Fr. Philibert elaborated on Congars four conditions for reform without schism: primacy of charity and pastoral concern, remain in communion with the whole, patience, and return to the principles of Tradition. These points would be helpful guides for change in government or any societal institutions, I thought, and even though Pauls comments on them captured my attention, the idea that played in my head on the drive home was one that came up again during the Q&A session.
While talking about the need for reformers to remain part of the whole rather than to break away and form a sect or a new entity, Paul identified two elements of the whole that should be constantly interacting: the center and the periphery. The job of the center is to maintain continuity. The job of the periphery is to interact with those it touches and to respond in new ways. The center is by nature conservative and cautious, the periphery innovative and pioneering.

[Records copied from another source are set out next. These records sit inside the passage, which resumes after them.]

(* ===== verification/Files.v ===== *)
(** * Byte buffers and files

    What the storage components use of slices, strings, readers and the file
    system: a directory maps file names to contents, and the result of the I/O
    calls of an atomic replacement (write a temporary file, sync it, rename it)
    is an observation ([io_fault]). *)
From Stdlib Require Export Ascii.
From stdpp Require Export strings.
From S2P Require Import Prelude Bytes.

Local Open Scope Z_scope.

(** ** Slices *)

(** [buf[off..off + bytes.len()].copy_from_slice(bytes)] *)
Definition copy_from_slice (off : nat) (bytes buf : list Z) : list Z :=
  take off buf ++ bytes ++ drop (off + length bytes) buf.

(** [data[a..b]] *)
Definition slice (a b : nat) (data : list Z) : list Z := take (b - a) (drop a data).

(** [reader.read_exact(&mut [0u8; n])] on a cursor: the bytes read and the rest. *)
Definition read_exact (n : nat) (reader : list Z) : option (list Z * list Z) :=
  if (n <=? length reader)%nat then Some (take n reader, drop n reader) else None.

Lemma read_exact_app n a r : length a = n → read_exact n (a ++ r) = Some (a, r).
Proof.
  intros <-. unfold read_exact. rewrite length_app, (proj2 (Nat.leb_le _ _)) by lia.
  by rewrite take_app_length, drop_app_length.
Qed.

Lemma slice_bound a b data :
  Forall byte_ok data → 0 ≤ from_le_bytes (slice a b data) < 2 ^ (8 * Z.of_nat (length (slice a b data))).
Proof. intros. apply from_le_bytes_bound. by apply Forall_take, Forall_drop. Qed.

(** ** Strings *)

(** [str::strip_prefix] *)
Fixpoint strip_prefix (prefix s : string) : option string :=
  match prefix, s with
  | EmptyString, _ => Some s
  | String c prefix', String d s' => if Ascii.eqb c d then strip_prefix prefix' s' else None
  | String _ _, EmptyString => None
  end.

Lemma strip_prefix_app p s : strip_prefix p (p +:+ s) = Some s.
Proof. induction p as [|c p IH]; simpl; [done|]. by rewrite Ascii.eqb_refl. Qed.

Lemma strip_prefix_Some p s t : strip_prefix p s = Some t → s = (p +:+ t)%string.
Proof.
  revert s. induction p as [|c p IH]; intros s; simpl; [by intros [= ->]|].
  destruct s as [|d s]; [done|]. destruct (Ascii.eqb_spec c d) as [->|]; [|done].
  intros H. by rewrite (IH s).
Qed.

(** [format!("{n}")] of a [u64]. *)
Definition print_digit (d : Z) : ascii := ascii_of_nat (Z.to_nat (48 + d)).

Fixpoint print_digits (fuel : nat) (n : Z) (acc : string) : string :=
  match fuel with
  | O => acc
  | S fuel' =>
      let acc := String (print_digit (n mod 10)) acc in
      if n / 10 =? 0 then acc else print_digits fuel' (n / 10) acc
  end.

Definition print_u64 (n : Z) : string := print_digits 20 n EmptyString.

(** [s.parse::<u64>()] *)
Definition digit_value (c : ascii) : option Z :=
  let n := Z.of_nat (nat_of_ascii c) in
  if (48 <=? n) && (n <=? 57) then Some (n - 48) else None.

Fixpoint parse_digits (s : string) (acc : Z) : option Z :=
  match s with
  | EmptyString => Some acc
  | String c s' =>
      d ← digit_value c;
      let acc := acc * 10 + d in
      if u64_max <? acc then None else parse_digits s' acc
  end.

Definition parse_u64 (s : string) : option Z :=
  match s with
  | EmptyString => None
  | String "+" EmptyString => None
  | String "+" s' => parse_digits s' 0
  | _ => parse_digits s 0
  end.

Lemma digit_value_print d : 0 ≤ d < 10 → digit_value (print_digit d) = Some d.
Proof.
  intros Hd. unfold digit_value, print_digit. rewrite nat_ascii_embedding by lia.
  rewrite Z2Nat.id by lia. rewrite (proj2 (Z.leb_le _ _)), (proj2 (Z.leb_le _ _)) by lia. cbn. f_equal. lia.
Qed.

Lemma parse_print_digits fuel n acc :
  0 ≤ n < 10 ^ Z.of_nat fuel → n ≤ u64_max → parse_digits (print_digits fuel n acc) 0 = parse_digits acc n.
Proof.
  revert n acc. induction fuel as [|fuel IH]; intros n acc Hn Hmax.
  { cbn in Hn. replace n with 0 by lia. done. }
  rewrite Nat2Z.inj_succ, Z.pow_succ_r in Hn by lia. cbn [print_digits].
  pose proof (Z.div_mod n 10). pose proof (Z.mod_pos_bound n 10).
  assert (∀ a, a = n / 10 → parse_digits (String (print_digit (n mod 10)) acc) a = parse_digits acc n) as Hstep.
  { intros a ->. cbn [parse_digits]. rewrite digit_value_print by lia. cbn [mbind option_bind].
    replace (n / 10 * 10 + n mod 10) with n by lia. rewrite (proj2 (Z.ltb_ge _ _)) by lia. done. }
  destruct (Z.eqb_spec (n / 10) 0) as [Hz|]; [by apply Hstep|].
  rewrite IH; [by apply Hstep| |lia]. split; [lia|]. apply Z.div_lt_upper_bound; lia.
Qed.

Lemma print_digits_head fuel n acc :
  (0 < fuel)%nat → ∃ d s, print_digits fuel n acc = String (print_digit d) s ∧ 0 ≤ d < 10.
Proof.
  revert n acc. induction fuel as [|fuel IH]; intros n acc Hf; [lia|]. cbn [print_digits].
  pose proof (Z.mod_pos_bound n 10). destruct (n / 10 =? 0); [eexists _, _; split; [done|lia]|].
  destruct fuel as [|fuel]; [eexists _, _; split; [done|lia]|]. apply IH. lia.
Qed.

(** Parsing inverts printing. *)
Lemma parse_print_u64 n : u64_ok n → parse_u64 (print_u64 n) = Some n.
Proof.
  intros Hn. unfold print_u64.
  assert (parse_digits (print_digits 20 n EmptyString) 0 = Some n) as Hp.
  { change (u64_ok n) with (0 ≤ n < 18446744073709551616) in Hn.
    rewrite parse_print_digits; [done| |].
    - change (10 ^ Z.of_nat 20) with 100000000000000000000. lia.
    - change u64_max with 18446744073709551615. lia. }
  destruct (print_digits_head 20 n EmptyString) as (d & s & Hs & Hd); [lia|]. rewrite Hs in *.
  assert (d = 0 ∨ d = 1 ∨ d = 2 ∨ d = 3 ∨ d = 4 ∨ d = 5 ∨ d = 6 ∨ d = 7 ∨ d = 8 ∨ d = 9) as Hcases by lia.
  destruct Hcases as [->|[->|[->|[->|[->|[->|[->|[->|[->| ->]]]]]]]]]; exact Hp.
Qed.

(** ** Sorting *)

(** [sort_by_key], which is stable. *)
Fixpoint insert_by_key {A} (key : A → Z) (x : A) (l : list A) : list A :=
  match l with
  | [] => [x]
  | y :: l' => if key x <? key y then x :: y :: l' else y :: insert_by_key key x l'
  end.

Definition sort_by_key {A} (key : A → Z) (l : list A) : list A :=
  foldl (λ acc x, insert_by_key key x acc) [] l.

Section sort_by_key.
Context {A : Type} (key : A → Z).

Lemma insert_by_key_perm x l : insert_by_key key x l ≡ₚ x :: l.
Proof.
  induction l as [|y l IH]; cbn; [done|]. destruct (key x <? key y); [done|]. rewrite IH. apply perm_swap.
Qed.

Lemma insert_by_key_sorted x l :
  StronglySorted (λ a b, key a ≤ key b) l → StronglySorted (λ a b, key a ≤ key b) (insert_by_key key x l).
Proof.
  induction l as [|y l IH]; intros Hl; cbn; [by repeat constructor|].
  apply StronglySorted_inv in Hl as Hl'. destruct Hl' as [Hl' Hy].
  destruct (Z.ltb_spec (key x) (key y)).
  - constructor; [done|]. constructor; [lia|]. eapply Forall_impl; [done|]. intros z Hz. simpl in *. lia.
  - constructor; [by apply IH|]. rewrite insert_by_key_perm. by constructor.
Qed.

Lemma sort_by_key_spec l :
  sort_by_key key l ≡ₚ l ∧ StronglySorted (λ a b, key a ≤ key b) (sort_by_key key l).
Proof.
  unfold sort_by_key.
  assert (∀ acc, StronglySorted (λ a b, key a ≤ key b) acc →
    foldl (λ acc x, insert_by_key key x acc) acc l ≡ₚ acc ++ l ∧
    StronglySorted (λ a b, key a ≤ key b) (foldl (λ acc x, insert_by_key key x acc) acc l)) as H; [|by apply (H []); constructor].
  induction l as [|x l IH]; intros acc Hacc; cbn [foldl]; [by rewrite app_nil_r|].
  destruct (IH (insert_by_key key x acc)) as [Hp Hs]; [by apply insert_by_key_sorted|]. split; [|done].
  rewrite Hp, insert_by_key_perm. by rewrite <- Permutation_middle.
Qed.

(** A list with distinct keys has one sorted arrangement. *)
Lemma sort_by_key_unique l l' :
  l ≡ₚ l' → StronglySorted (λ a b, key a < key b) l' → sort_by_key key l = l'.
Proof.
  intros Hp Hs. destruct (sort_by_key_spec l) as [Hp' Hs']. revert Hp' Hs'. generalize (sort_by_key key l) as k.
  intros k Hk Hks. assert (k ≡ₚ l') as Hkl by (by rewrite Hk). clear Hp Hk l.
  revert k Hkl Hks. induction Hs as [|y l' Hl' IH Hy]; intros k Hkl Hks; [by apply Permutation_nil_r in Hkl|].
  destruct k as [|x k]; [by apply Permutation_nil_cons in Hkl|].
  apply StronglySorted_inv in Hks as [Hks Hx].
  assert (x = y) as ->.
  { assert (x ∈ y :: l') as [->|Hxin]%elem_of_cons by (rewrite <- Hkl; by left); [done|].
    assert (y ∈ x :: k) as [->|Hyin]%elem_of_cons by (rewrite Hkl; by left); [done|].
    rewrite Forall_forall in Hx, Hy. specialize (Hx y Hyin). specialize (Hy x Hxin). lia. }
  f_equal. apply IH; [|done]. by apply Permutation_cons_inv in Hkl.
Qed.

End sort_by_key.

(** ** File system *)

(** The [io::Error]s that the model distinguishes. *)
Inductive IoError := NotFoundIo | UnexpectedEof | OtherIo.

(** A directory: file names and contents. *)
Abbreviation Dir := (gmap string (list Z)).

(** Which I/O call fails, if any; a failing [write_all] has written a prefix. *)
Inductive io_fault :=
  | NoFault
  | OpenFails
  | WriteFails (written : nat)
  | FlushFails
  | SyncFails
  | RenameFails.

#[global] Instance io_fault_eq_dec : EqDecision io_fault.
Proof. solve_decision. Defined.

(** A checksum to instantiate the parameter with: the sum of the bytes. *)
Definition sum32 (l : list Z) : Z := foldr Z.add 0 l mod 2 ^ 32.

Lemma sum32_u32 l : u32_ok (sum32 l).
Proof. apply Z.mod_pos_bound. lia. Qed.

Prophets are on the periphery. They speak the truth, as they know it. They act upon it. They often get in trouble, especially when the center is not functioning in a healthy way. That is nothing new. You can read all about it in the Old Testament, or in todays newspaper. In the Catholic Church prophets have been met with variety of reactions including house arrest and exile to refusal to allow the offenders to publish or teach. The fear of change and desire to maintain power and the status quo can delay acceptance of truth and renewal for hundreds of years. The Civil Rights Era of the 1960s is a good example of an unhealthy center refusing to admit to and address racism in our country.
In a conversation with a woman in the audience, Paul said that often today the periphery worries too much about the center, trying to convince it of the rightness of their words, trying to make those unwilling to embrace change understand the need for it. The periphery can spend too much time looking inward instead of engaging with the world and challenging issues. The periphery can be just as unhealthy as the center.
The periphery must move outward, like the expanding galaxy, Paul said.
Driving home, I wondered those words and thought about those of us on the periphery of the Church, of government institutions, of industry, of social policy. Are we spending too much time looking toward the center instead of looking outward? Are we willing to risk being prophets and truth-tellers?
Prophets are not patient reformers, Fr. Philibert said to the chuckling audience.
Patient reformers must be those who fill in the spaces between Prophets on the edge and those in the center. Patient reformers, like Congar, will wait out the exiles and continue to write and think with faith that the center will, in time, understand and accept.
Does the Church have too many patient reformers? Does it need more prophets? Does the world?